Andreas Heredia-Randen

Personal information
- Date of birth: 22 February 2006 (age 20)
- Height: 1.81 m (5 ft 11 in)
- Position: Central midfielder

Team information
- Current team: Strømsgodset
- Number: 15

Youth career
- –2021: Asker
- 2023: Strømsgodset

Senior career*
- Years: Team / Apps / (Gls)
- 2021–2022: Asker / 19 / (0)
- 2023–: Strømsgodset / 26 / (1)
- 2024: → Mjøndalen (loan) / 23 / (0)

International career^{‡}
- 2021: Norway U15 / 7 / (0)
- 2022: Norway U16 / 14 / (2)
- 2023: Norway U17 / 12 / (0)
- 2024: Norway U18 / 8 / (2)
- 2025: Norway U19 / 6 / (0)

= Andreas Heredia-Randen =

Norwegian footballer (born 2006)

Andreas Heredia-Randen (born 22 February 2006) is a Norwegian footballer who plays as a midfielder for Strømsgodset.

==Career==
He came up through the academy of Asker and signed a contract with the senior team in February 2021. He made his 2. divisjon debut in November 2021 against Kongsvinger. He also represented Norway internationally, starting from U15 and continuing through the youth categories.
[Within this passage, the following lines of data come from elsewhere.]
Lemma hold_run blocks intro rest body f t : holding blocks f intro body -> string_data rest -> ends_string t ->
  emits blocks f (rest ++ [t]) (if hooked blocks (body ++ rest) then [] else intro ++ body ++ rest ++ own_end t)
    (oscIDNext (classifyOscByte t) (hooked blocks (body ++ rest))).
Proof.
  intros Hf Hr Ht. revert body f Hf. induction Hr as [|b rest Hd Hr IH]; intros body f Hf; cbn [app].
  { rewrite app_nil_r. by apply holding_end. }
  destruct (decideOsc blocks (body ++ [b]) false) as [block decided] eqn:Edec.
  pose proof Hf as [Hs Hc Hb Hp Hl].
  assert (Estep : filter_byte f b =
    if decided then (MkFilter blocks (oscIDNext oscByteData block) [] (length intro) (utf8Rest f) 0,
                     if block then [] else intro ++ body ++ [b])
    else (MkFilter blocks hookFilterOscID (intro ++ body ++ [b]) (length intro) (utf8Rest f) 0, [])).
  { unfold filter_byte. rewrite Hs. unfold oscID. rewrite Hd, Hp, Hl, Hb, Hc. rewrite !decide_False by (by intros [|] || done).
    rewrite <- app_assoc, drop_app_length. rewrite (bool_decide_true (oscByteData = oscByteData)) by done. cbn [negb].
    rewrite Edec. destruct decided; [done|]. apply decideOsc_short in Edec as Hshort.
    rewrite bool_decide_true by (unfold oscDecideLimit; lia). cbn [negb andb]. by rewrite Hs. }
  destruct decided.
  - apply decideOsc_early with (s := rest) in Edec as Hdec; [|by destruct body].
    rewrite decideOsc_whole, <- app_assoc in Hdec. injection Hdec as Hdec. cbn [app] in Hdec. rewrite Hdec.
    set (f1 := MkFilter blocks (oscIDNext oscByteData block) [] (length intro) (utf8Rest f) 0) in *.
    assert (E2 : emits blocks f1 (rest ++ [t]) (if block then [] else rest ++ own_end t) (oscIDNext (classifyOscByte t) block)).
    { destruct block; [by apply drop_run|by apply pass_run]. }
    destruct E2 as (f2 & E2 & ?). exists f2. cbn [filter_bytes]. rewrite Estep, E2.
    split; [|done]. f_equal. destruct block; [done|]. by rewrite <- !app_assoc.
  - set (f1 := MkFilter blocks hookFilterOscID (intro ++ body ++ [b]) (length intro) (utf8Rest f) 0) in *.
    destruct (IH (body ++ [b]) f1) as (f2 & E2 & ?); [by constructor|]. exists f2. cbn [filter_bytes].
    rewrite Estep, E2. rewrite <- !app_assoc. cbn [app]. split; [done|]. by rewrite <- app_assoc in *.
Qed.
(* ===== verification/GoStr.v ===== *)
(** * Strings as the Go code uses them

    The functions of Go's [strings], [strconv] and [slices] packages that the
    modelled code calls, as executable definitions with the lemmas the
    components share.  Go strings are byte strings; Rocq's [string] is one too. *)

From stdpp Require Export pretty.
From S2P Require Import Prelude.
From Stdlib Require Ascii String.
Export Stdlib.Strings.Ascii.
From Stdlib Require Import Sorting.Sorted.

#[global] Arguments String.append !_ _ / : simpl nomatch.

(** ** [strings] *)

(** [strings.HasPrefix]. *)
Fixpoint hasPrefix (p s : string) : bool :=
  match p, s with
  | EmptyString, _ => true
  | String a p, String b s => bool_decide (a = b) && hasPrefix p s
  | _, _ => false
  end.

(** [strings.TrimPrefix]. *)
Fixpoint dropString (n : nat) (s : string) : string :=
  match n, s with
  | S n, String _ s => dropString n s
  | _, _ => s
  end.

Definition trimPrefix (p s : string) : string :=
  if hasPrefix p s then dropString (String.length p) s else s.

(** [strings.HasSuffix] and [strings.TrimSuffix]. *)
Fixpoint trimSuffix (suf s : string) : string :=
  if decide (s = suf) then EmptyString
  else match s with
       | EmptyString => EmptyString
       | String c s' => String c (trimSuffix suf s')
       end.

Fixpoint hasSuffix (suf s : string) : bool :=
  if decide (s = suf) then true
  else match s with
       | EmptyString => false
       | String _ s' => hasSuffix suf s'
       end.

(** [strings.Cut] for a one-byte separator. *)
Fixpoint cut (sep : ascii) (s : string) : string * string * bool :=
  match s with
  | EmptyString => (EmptyString, EmptyString, false)
  | String c s' =>
    if decide (c = sep) then (EmptyString, s', true)
    else let '(a, b, found) := cut sep s' in (String c a, b, found)
  end.

(** [strings.Join]. *)
Fixpoint join (sep : string) (l : list string) : string :=
  match l with
  | [] => EmptyString
  | [s] => s
  | s :: l => s +:+ sep +:+ join sep l
  end.

Fixpoint string_forallb (f : ascii -> bool) (s : string) : bool :=
  match s with
  | EmptyString => true
  | String c s => f c && string_forallb f s
  end.

Lemma string_app_assoc (a b c : string) : a +:+ (b +:+ c) = (a +:+ b) +:+ c.
Proof. induction a as [|x a IH]; simpl; [done|by rewrite IH]. Qed.

Lemma string_app_nil_r (a : string) : a +:+ "" = a.
Proof. induction a as [|x a IH]; simpl; [done|by rewrite IH]. Qed.

Lemma string_length_app (a b : string) :
  String.length (a +:+ b) = String.length a + String.length b.
Proof. induction a as [|x a IH]; simpl; [done|by rewrite IH]. Qed.

Lemma string_app_inj_l (a b c : string) : a +:+ b = a +:+ c -> b = c.
Proof. induction a; simpl; [done|]. intros [= H]. auto. Qed.

Lemma string_forallb_app f a b :
  string_forallb f (a +:+ b) = string_forallb f a && string_forallb f b.
Proof. induction a as [|x a IH]; simpl; [done|]. by rewrite IH, andb_assoc. Qed.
In 2022, Club Brugge showed interest in the player. He was ultimately signed by Strømsgodset in the winter of 2023. He made his Eliteserien debut in October 2023 against Odd. In 2024 he was loaned out to Mjøndalen IF. Back in Strømsgodset, he was selected for the 2025 UEFA European Under-19 Championship.

==Personal life==
Of partial Mexican descent, Heredia-Randen reportedly rejected a callup to Mexico U20 in 2025.